Work task:
Copy exactly the lines of the data below that run from the line holding "Definition count_piece (index" through the line holding "single (mkMeta index", both ends included.

Excerpted records:
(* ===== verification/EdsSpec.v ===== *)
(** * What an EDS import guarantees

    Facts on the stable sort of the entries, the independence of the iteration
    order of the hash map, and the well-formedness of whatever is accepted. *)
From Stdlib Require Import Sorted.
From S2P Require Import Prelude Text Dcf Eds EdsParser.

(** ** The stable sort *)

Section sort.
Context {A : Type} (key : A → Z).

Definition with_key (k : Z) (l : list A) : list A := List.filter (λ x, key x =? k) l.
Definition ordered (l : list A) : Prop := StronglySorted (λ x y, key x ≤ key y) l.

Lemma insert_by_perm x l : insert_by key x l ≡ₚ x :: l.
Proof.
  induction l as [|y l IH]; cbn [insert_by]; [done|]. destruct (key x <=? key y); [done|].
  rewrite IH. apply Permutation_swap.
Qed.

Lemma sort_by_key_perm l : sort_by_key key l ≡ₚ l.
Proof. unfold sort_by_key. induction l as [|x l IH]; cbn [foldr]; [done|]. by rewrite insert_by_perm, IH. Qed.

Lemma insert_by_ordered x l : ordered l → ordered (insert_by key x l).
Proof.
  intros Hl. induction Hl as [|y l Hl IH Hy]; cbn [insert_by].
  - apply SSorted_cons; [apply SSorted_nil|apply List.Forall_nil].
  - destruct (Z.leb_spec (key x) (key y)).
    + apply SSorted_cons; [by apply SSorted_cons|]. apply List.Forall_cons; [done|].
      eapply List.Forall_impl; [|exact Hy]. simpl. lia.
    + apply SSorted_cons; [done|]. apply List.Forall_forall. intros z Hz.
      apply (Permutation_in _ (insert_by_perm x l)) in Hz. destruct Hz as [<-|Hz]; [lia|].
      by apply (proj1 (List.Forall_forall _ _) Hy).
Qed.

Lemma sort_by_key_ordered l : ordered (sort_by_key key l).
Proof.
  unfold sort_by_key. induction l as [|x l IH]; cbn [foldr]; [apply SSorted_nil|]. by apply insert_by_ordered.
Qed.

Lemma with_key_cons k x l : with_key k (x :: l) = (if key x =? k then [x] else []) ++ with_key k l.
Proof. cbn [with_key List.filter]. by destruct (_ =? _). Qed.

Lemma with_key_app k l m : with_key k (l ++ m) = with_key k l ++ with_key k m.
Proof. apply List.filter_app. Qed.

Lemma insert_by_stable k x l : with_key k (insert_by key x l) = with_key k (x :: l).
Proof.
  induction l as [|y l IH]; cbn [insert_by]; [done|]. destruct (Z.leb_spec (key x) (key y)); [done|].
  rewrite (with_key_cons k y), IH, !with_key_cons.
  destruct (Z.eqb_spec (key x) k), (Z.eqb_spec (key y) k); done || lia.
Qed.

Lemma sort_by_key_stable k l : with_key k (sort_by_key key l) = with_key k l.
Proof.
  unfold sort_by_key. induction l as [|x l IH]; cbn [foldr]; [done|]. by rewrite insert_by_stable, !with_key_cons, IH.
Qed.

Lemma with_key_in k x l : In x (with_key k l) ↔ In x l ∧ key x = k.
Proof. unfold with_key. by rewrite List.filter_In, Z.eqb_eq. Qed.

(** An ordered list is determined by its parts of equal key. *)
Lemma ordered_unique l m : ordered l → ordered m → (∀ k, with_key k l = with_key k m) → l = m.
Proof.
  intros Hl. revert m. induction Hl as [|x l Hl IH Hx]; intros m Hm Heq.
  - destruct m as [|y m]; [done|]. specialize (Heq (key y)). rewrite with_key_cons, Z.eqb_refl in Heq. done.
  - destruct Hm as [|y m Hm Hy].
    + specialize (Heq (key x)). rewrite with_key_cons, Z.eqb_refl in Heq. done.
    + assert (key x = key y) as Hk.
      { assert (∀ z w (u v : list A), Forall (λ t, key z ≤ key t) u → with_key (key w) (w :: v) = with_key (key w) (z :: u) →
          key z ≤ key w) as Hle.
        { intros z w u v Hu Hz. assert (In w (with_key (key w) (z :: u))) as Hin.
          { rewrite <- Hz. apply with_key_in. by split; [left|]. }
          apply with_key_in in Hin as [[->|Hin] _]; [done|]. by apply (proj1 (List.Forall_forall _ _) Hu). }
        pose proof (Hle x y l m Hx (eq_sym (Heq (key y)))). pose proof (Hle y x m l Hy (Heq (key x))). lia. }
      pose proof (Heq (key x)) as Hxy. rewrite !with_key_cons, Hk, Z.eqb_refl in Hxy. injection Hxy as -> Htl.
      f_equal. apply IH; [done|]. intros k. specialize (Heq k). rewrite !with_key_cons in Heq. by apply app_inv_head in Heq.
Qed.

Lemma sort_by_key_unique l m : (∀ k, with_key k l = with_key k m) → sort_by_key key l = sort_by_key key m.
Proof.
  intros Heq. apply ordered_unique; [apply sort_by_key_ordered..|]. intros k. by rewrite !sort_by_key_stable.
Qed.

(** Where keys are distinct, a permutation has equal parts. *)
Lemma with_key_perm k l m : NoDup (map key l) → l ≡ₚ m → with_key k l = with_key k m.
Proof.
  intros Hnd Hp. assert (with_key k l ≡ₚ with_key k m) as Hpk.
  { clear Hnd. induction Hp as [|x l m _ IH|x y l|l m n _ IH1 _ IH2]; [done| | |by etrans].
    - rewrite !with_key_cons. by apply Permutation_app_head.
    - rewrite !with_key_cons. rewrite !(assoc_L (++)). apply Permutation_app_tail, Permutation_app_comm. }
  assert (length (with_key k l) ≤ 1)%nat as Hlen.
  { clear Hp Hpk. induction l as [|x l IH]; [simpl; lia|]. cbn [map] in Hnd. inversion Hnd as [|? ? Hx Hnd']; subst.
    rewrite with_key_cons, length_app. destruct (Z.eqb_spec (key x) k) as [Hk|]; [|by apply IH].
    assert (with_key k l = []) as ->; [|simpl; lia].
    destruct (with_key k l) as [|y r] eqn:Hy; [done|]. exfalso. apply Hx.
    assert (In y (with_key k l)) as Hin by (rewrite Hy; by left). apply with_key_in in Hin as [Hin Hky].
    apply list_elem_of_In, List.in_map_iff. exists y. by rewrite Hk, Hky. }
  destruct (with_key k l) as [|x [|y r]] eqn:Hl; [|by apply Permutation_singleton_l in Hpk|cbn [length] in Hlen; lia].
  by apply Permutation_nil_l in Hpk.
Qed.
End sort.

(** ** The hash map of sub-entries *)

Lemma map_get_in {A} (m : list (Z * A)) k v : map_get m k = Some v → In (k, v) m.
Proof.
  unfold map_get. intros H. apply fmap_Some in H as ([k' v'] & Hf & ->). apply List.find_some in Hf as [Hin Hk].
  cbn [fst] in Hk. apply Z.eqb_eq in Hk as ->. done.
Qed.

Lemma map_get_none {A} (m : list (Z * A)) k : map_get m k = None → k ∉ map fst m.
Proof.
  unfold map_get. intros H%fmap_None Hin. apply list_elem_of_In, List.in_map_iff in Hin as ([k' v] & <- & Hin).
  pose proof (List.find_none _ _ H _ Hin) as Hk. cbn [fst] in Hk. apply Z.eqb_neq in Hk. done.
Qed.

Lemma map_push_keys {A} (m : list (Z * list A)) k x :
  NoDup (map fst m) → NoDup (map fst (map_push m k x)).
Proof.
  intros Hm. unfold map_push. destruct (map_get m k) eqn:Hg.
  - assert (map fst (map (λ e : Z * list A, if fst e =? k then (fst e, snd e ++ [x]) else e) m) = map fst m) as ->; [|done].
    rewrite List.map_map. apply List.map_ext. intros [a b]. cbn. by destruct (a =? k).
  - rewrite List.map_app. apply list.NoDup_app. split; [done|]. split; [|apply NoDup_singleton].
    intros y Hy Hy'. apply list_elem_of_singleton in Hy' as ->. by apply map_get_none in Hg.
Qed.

---

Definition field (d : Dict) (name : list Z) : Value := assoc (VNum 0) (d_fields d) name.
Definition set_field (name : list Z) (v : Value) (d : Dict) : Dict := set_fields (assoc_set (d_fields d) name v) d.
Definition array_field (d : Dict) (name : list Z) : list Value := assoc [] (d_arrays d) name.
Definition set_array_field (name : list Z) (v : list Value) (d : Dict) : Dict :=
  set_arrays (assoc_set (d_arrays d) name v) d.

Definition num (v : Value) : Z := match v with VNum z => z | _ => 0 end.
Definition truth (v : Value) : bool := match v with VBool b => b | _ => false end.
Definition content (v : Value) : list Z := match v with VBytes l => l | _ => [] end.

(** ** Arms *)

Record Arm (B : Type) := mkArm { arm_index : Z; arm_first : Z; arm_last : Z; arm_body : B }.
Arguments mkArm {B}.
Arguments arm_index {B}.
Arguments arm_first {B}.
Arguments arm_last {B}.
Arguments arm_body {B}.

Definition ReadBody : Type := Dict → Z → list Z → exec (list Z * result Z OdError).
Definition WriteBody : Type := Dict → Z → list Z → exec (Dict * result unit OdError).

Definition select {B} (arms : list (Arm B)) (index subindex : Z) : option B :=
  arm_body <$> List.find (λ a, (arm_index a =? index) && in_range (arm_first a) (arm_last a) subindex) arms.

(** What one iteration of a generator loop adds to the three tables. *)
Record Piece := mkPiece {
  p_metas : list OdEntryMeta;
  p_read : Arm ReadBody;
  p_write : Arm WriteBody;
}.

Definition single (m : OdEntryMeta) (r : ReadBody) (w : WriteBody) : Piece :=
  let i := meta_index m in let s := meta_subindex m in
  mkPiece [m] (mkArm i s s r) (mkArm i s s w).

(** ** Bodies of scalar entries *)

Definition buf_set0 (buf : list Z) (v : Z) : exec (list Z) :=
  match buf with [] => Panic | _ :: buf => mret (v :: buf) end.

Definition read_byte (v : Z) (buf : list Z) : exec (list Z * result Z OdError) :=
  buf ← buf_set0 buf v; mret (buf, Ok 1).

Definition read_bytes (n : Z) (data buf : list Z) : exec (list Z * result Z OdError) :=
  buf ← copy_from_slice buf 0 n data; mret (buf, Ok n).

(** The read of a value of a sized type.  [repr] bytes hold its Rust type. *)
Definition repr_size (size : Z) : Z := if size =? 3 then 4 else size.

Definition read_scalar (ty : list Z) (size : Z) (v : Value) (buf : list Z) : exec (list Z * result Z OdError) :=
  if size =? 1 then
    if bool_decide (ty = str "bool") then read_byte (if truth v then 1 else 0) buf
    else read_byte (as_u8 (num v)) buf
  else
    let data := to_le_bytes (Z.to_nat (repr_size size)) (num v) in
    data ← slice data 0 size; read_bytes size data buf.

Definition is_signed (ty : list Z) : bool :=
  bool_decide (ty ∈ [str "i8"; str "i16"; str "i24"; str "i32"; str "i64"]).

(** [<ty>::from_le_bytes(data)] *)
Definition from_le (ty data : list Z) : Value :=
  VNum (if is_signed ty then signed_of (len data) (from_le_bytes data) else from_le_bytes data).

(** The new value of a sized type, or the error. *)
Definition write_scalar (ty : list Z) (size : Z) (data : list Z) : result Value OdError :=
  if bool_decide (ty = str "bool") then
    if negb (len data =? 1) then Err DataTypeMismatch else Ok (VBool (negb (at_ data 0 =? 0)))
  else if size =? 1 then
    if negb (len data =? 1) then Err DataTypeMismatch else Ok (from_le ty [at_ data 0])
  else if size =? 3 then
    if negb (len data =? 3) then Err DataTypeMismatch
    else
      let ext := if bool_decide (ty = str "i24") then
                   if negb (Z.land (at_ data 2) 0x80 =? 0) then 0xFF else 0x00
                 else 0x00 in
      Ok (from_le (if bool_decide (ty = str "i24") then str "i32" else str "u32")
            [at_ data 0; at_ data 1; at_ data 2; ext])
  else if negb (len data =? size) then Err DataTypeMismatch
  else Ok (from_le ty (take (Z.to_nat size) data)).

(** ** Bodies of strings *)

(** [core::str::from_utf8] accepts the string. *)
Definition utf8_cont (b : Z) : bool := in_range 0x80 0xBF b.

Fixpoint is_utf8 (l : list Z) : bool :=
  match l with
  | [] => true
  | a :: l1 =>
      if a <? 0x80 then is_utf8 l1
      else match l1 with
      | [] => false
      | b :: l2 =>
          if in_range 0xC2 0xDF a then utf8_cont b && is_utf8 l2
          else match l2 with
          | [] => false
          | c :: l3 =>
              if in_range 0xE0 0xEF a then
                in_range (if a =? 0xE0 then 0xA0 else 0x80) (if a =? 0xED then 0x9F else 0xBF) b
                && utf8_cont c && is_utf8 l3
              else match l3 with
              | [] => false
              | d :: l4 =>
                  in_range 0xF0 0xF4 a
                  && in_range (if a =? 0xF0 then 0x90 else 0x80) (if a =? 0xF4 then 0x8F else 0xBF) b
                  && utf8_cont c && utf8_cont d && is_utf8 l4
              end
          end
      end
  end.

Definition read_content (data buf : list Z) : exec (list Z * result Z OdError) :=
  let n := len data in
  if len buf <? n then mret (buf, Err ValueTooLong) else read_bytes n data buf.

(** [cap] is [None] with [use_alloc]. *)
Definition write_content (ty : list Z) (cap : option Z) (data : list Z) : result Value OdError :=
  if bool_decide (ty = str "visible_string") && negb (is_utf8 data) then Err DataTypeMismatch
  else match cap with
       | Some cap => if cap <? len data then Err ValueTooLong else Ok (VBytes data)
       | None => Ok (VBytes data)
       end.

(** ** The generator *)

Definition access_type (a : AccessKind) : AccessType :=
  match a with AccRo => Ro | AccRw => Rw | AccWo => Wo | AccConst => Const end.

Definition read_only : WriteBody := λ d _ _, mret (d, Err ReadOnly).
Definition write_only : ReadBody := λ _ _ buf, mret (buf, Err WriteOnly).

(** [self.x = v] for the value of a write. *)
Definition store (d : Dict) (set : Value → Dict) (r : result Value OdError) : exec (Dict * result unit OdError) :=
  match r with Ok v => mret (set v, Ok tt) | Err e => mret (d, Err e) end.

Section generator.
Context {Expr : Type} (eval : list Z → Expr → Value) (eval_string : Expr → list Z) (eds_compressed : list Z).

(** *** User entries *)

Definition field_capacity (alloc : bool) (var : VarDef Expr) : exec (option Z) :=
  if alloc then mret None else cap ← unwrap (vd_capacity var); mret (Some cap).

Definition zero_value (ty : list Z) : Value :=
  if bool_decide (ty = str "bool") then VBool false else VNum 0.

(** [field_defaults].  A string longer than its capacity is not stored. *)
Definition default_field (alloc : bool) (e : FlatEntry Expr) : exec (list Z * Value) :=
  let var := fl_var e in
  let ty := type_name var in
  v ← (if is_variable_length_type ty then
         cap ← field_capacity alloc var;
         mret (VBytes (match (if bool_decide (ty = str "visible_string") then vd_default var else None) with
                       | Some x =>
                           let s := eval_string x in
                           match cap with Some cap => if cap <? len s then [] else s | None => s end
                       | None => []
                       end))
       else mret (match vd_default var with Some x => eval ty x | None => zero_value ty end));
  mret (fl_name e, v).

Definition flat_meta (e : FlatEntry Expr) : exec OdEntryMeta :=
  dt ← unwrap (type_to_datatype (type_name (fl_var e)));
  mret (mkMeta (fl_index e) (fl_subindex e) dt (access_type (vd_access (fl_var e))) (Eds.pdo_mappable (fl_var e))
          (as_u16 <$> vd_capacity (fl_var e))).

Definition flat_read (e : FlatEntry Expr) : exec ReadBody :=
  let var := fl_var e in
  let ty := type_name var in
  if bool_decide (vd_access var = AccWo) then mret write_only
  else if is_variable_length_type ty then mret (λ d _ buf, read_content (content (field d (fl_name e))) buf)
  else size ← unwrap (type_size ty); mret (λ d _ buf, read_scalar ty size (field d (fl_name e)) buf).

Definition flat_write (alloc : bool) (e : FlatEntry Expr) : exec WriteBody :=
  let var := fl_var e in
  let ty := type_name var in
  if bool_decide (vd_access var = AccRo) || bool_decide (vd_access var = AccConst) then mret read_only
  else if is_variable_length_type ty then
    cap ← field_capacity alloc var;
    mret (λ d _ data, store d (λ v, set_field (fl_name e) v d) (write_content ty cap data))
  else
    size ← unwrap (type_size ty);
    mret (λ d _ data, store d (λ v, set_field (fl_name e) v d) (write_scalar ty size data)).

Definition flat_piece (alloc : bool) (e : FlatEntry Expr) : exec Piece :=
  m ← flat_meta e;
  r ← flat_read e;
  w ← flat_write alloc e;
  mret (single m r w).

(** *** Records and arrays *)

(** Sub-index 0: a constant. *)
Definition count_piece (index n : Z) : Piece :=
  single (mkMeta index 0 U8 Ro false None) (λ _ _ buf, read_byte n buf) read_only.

Task response:
Definition count_piece (index n : Z) : Piece :=
  single (mkMeta index 0 U8 Ro false None) (λ _ _ buf, read_byte n buf) read_only.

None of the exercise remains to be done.